From the listing below, output only the lines starting at the line that has "apply (X10_staging_dir_named_by_uuid Ex.env_ok" and ending at the line that has "Theorem X11_input_without_path", exactly as they appear, ends included.

• _Records for the task_:
• • • • •
(** X10 (the staging directory's name).  When the identifier drawn has
    no separator in it, the staging directory's base name is that
    identifier, whatever the output path; so two invocations on the same
    output path that draw different identifiers stage in different
    directories. *)
Theorem X10_staging_dir_named_by_uuid (E1 E2 : Env) (a : Args) :
  no_slash (uuid4_hex E1) = true →
  no_slash (uuid4_hex E2) = true →
  uuid4_hex E1 ≠ uuid4_hex E2 →
  basename (temp_dir_of E1 a) = uuid4_hex E1 ∧
  temp_dir_of E1 a ≠ temp_dir_of E2 a.
Proof.
  intros H1 H2 Hne.
  assert (Hb1 : basename (temp_dir_of E1 a) = uuid4_hex E1)
    by by apply basename_os_path_join.
  assert (Hb2 : basename (temp_dir_of E2 a) = uuid4_hex E2)
    by by apply basename_os_path_join.
  split; [done|]. intros Heq. rewrite Heq in Hb1. congruence.
Qed.

Lemma X10_witness :
  basename (temp_dir_of Ex.env_ok (Ex.args Ex.three_logs)) = "c0ffee" ∧
  temp_dir_of Ex.env_ok (Ex.args Ex.three_logs) ≠
  temp_dir_of Ex.env_other_uuid (Ex.args Ex.three_logs).
Proof.
  apply (X10_staging_dir_named_by_uuid Ex.env_ok Ex.env_other_uuid).
  - reflexivity.
  - reflexivity.
  - apply (bool_decide_unpack _). vm_compute. exact I.
Defined.

(** X11 (an input without a path).  When an input dictionary has no
    ["path"] key and the staging of the inputs before it has succeeded,
    the task ends with a [TypeError] at that input: no call is made for
    it or for the inputs after it, the tool is not launched, and the
    directory and the links made so far stay. *)
Theorem X11_input_without_path
    (E : Env) (fuel : nat) (a : Args) (w w1 : World)
    (pre post : list InputFile) (f : InputFile) :
  resolved_inputs E a = pre ++ f :: post →
  f !! "path" = None →
  stage E (temp_dir_of E a) pre w = (Ret tt, w1) →
  json_timeline E fuel a w = (Raise TypeError, w1).
Proof.
  intros Hfiles Hf Hst.
  rewrite json_timeline_run, Hfiles.
  unfold stage in Hst. apply bind_Ret_inv in Hst as ([] & w0 & Hmk & Hpre).
  rewrite (stage_is_link_files _ _ _ _ _ Hmk).
  rewrite (link_files_app _ _ _ _ _ _ Hpre), link_files_cons, Hf. done.
Qed.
• • • • •
• _Response_:
  apply (X10_staging_dir_named_by_uuid Ex.env_ok Ex.env_other_uuid).
  - reflexivity.
  - reflexivity.
  - apply (bool_decide_unpack _). vm_compute. exact I.
Defined.

(** X11 (an input without a path).  When an input dictionary has no
    ["path"] key and the staging of the inputs before it has succeeded,
    the task ends with a [TypeError] at that input: no call is made for
    it or for the inputs after it, the tool is not launched, and the
    directory and the links made so far stay. *)
Theorem X11_input_without_path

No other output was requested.